RECORDS FOR THIS EXERCISE section start
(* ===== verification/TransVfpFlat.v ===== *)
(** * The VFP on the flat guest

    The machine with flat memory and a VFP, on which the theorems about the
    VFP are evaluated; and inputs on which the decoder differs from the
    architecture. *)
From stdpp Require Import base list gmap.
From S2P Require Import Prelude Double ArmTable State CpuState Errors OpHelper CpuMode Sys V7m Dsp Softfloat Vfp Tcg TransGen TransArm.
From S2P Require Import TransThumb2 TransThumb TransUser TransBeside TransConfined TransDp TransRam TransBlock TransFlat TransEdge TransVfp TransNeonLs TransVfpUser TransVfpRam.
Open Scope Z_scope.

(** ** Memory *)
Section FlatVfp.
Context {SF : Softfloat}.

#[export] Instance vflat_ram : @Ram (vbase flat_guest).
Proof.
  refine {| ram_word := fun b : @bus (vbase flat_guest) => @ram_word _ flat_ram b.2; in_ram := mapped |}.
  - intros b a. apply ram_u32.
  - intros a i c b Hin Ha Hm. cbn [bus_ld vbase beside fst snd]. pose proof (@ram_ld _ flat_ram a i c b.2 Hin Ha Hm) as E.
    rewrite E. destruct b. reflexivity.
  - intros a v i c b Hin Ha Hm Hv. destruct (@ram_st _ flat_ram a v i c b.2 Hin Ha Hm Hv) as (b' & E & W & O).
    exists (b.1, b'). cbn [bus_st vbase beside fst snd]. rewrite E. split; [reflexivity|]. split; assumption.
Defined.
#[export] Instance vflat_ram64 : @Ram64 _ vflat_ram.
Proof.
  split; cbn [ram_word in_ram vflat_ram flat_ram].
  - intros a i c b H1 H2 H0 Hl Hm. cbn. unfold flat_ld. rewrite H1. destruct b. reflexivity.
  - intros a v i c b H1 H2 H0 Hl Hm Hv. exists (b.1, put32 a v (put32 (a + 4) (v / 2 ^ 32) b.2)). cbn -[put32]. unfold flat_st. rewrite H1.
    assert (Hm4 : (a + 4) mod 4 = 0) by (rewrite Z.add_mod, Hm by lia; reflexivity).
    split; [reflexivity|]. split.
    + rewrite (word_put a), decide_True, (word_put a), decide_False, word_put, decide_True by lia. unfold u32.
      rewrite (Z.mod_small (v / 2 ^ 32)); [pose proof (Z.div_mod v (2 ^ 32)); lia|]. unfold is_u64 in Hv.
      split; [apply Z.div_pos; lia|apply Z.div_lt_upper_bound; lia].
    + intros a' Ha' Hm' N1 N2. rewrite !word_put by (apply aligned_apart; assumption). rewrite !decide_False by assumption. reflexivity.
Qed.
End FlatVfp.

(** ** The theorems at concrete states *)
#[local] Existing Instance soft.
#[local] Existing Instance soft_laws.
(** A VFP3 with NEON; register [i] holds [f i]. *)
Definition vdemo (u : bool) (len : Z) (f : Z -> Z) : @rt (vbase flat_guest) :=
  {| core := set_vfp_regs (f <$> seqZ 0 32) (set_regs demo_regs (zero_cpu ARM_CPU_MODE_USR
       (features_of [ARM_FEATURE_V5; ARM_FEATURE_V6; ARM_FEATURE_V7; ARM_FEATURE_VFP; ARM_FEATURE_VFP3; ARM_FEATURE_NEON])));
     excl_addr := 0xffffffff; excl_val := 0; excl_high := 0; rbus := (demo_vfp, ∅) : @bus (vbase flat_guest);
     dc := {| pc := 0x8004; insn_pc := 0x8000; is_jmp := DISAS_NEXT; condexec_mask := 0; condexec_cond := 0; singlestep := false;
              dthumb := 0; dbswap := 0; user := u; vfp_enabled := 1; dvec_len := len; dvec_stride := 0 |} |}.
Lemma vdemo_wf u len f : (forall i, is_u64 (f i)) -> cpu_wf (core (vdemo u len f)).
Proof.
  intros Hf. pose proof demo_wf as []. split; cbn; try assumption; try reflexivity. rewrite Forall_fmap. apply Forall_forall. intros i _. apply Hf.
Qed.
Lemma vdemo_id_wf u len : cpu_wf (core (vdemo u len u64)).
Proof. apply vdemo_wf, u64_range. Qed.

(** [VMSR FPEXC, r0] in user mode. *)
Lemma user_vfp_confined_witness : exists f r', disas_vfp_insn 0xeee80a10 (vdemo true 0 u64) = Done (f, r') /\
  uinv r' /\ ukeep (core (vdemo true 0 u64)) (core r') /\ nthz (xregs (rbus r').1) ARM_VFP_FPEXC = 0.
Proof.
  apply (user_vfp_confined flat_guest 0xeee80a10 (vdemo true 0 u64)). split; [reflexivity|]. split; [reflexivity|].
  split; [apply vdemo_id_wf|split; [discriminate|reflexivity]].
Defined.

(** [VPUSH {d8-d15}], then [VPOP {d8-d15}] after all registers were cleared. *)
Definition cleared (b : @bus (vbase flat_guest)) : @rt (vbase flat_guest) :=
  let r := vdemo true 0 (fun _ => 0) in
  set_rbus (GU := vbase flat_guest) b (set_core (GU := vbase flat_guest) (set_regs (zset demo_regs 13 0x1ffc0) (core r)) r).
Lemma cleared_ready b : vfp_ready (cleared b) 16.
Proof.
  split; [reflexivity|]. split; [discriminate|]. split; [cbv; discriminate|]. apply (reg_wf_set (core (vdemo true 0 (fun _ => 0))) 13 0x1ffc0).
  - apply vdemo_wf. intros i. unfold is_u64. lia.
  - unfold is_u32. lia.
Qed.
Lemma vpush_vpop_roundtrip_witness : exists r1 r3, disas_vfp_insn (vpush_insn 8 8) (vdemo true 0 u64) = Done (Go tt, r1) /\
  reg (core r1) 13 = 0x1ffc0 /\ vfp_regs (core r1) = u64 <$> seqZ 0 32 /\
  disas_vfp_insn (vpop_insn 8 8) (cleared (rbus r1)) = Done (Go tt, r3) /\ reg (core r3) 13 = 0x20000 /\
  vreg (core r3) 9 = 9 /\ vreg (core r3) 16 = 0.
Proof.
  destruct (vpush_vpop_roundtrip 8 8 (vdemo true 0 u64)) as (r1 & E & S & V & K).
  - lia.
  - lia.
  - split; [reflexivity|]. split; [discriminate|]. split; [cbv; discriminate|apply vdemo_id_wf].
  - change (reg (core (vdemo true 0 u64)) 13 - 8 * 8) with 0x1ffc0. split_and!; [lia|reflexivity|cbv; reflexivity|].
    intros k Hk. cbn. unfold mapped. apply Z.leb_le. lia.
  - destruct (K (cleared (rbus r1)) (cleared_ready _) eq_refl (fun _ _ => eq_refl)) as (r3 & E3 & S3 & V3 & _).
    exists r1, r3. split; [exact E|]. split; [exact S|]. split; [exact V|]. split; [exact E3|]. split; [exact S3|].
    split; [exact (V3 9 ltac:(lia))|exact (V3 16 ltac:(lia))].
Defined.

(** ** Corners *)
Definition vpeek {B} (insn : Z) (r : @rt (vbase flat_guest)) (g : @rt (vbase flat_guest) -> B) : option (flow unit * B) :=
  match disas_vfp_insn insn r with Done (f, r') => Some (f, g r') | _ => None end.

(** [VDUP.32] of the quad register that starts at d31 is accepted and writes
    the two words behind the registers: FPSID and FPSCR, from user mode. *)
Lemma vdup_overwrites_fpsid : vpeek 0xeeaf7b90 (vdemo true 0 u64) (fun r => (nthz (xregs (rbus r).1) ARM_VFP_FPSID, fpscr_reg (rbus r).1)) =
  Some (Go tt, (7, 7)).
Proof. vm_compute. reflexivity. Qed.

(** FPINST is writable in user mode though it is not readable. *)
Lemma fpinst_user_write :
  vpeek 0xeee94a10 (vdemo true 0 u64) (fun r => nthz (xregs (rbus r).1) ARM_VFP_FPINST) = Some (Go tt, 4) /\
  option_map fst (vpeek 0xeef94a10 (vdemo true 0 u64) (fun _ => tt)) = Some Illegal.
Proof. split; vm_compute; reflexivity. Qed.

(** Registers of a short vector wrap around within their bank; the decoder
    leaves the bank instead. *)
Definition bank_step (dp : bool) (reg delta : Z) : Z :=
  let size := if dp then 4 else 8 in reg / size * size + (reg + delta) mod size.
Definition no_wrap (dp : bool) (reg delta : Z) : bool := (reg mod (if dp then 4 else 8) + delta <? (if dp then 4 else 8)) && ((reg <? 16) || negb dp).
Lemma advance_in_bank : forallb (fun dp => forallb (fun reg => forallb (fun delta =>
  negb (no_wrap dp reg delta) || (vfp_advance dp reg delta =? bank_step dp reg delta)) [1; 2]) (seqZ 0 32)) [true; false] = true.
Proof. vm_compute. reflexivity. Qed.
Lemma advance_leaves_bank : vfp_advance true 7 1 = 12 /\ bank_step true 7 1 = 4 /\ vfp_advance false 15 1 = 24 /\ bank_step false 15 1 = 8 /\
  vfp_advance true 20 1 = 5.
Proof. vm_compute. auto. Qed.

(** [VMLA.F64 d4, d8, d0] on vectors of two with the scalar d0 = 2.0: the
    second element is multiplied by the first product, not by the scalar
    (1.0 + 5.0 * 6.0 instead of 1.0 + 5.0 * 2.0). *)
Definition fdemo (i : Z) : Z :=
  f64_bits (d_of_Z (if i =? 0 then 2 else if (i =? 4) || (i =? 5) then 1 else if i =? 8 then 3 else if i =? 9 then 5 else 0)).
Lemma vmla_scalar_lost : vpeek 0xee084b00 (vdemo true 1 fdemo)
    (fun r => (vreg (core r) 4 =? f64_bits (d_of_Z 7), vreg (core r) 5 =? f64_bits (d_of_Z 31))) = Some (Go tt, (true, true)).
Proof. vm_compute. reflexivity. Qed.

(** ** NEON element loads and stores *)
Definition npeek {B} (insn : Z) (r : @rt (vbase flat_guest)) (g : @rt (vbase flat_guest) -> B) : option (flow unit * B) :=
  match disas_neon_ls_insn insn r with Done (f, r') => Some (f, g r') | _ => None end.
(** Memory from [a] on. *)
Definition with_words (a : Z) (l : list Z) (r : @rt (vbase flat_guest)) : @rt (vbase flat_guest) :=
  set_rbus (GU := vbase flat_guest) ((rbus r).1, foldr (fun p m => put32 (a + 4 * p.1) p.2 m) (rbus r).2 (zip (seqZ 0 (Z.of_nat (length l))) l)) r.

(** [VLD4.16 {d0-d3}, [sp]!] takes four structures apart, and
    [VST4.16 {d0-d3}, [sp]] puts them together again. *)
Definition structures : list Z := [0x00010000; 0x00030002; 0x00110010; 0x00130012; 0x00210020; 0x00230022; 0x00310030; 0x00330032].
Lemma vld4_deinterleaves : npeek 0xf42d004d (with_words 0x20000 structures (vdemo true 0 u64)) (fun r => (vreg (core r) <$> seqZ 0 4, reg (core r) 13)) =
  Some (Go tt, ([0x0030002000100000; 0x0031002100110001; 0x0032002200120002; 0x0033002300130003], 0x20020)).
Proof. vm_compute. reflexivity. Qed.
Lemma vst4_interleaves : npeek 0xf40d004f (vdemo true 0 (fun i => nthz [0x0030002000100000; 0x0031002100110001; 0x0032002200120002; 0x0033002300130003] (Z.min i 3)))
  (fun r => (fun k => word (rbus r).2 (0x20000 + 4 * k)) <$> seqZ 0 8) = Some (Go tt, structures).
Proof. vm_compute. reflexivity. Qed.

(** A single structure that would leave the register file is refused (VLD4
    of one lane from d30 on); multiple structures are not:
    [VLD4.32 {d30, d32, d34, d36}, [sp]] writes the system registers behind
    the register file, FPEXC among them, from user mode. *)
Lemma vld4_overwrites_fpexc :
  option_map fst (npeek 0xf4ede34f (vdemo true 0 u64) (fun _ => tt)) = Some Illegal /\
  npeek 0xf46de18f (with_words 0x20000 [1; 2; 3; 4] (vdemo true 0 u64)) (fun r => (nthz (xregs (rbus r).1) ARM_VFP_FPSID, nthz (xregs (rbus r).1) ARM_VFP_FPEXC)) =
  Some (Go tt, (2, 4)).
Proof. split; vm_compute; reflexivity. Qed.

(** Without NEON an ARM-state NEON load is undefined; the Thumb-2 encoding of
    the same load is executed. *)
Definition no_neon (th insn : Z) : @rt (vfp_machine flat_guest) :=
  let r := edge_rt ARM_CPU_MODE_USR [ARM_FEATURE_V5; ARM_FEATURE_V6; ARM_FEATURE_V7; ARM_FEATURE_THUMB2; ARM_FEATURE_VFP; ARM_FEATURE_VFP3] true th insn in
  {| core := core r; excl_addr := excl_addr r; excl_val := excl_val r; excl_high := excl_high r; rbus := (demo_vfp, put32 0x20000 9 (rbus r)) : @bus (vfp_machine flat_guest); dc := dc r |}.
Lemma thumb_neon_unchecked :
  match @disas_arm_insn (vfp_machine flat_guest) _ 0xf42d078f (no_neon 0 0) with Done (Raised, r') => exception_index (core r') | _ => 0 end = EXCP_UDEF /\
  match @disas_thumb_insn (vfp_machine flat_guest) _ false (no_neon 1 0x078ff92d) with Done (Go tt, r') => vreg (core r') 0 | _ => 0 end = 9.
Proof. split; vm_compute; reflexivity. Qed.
RECORDS FOR THIS EXERCISE section end
• _PROBLEM_
The exact lines of the material above starting at the one that contains "architecture. *)" and ending at the one that contains "From S2P Require Import TransThumb2" are what to retype; leave out everything else.

• _EXERCISE RESPONSE_
    architecture. *)
From stdpp Require Import base list gmap.
From S2P Require Import Prelude Double ArmTable State CpuState Errors OpHelper CpuMode Sys V7m Dsp Softfloat Vfp Tcg TransGen TransArm.
From S2P Require Import TransThumb2 TransThumb TransUser TransBeside TransConfined TransDp TransRam TransBlock TransFlat TransEdge TransVfp TransNeonLs TransVfpUser TransVfpRam.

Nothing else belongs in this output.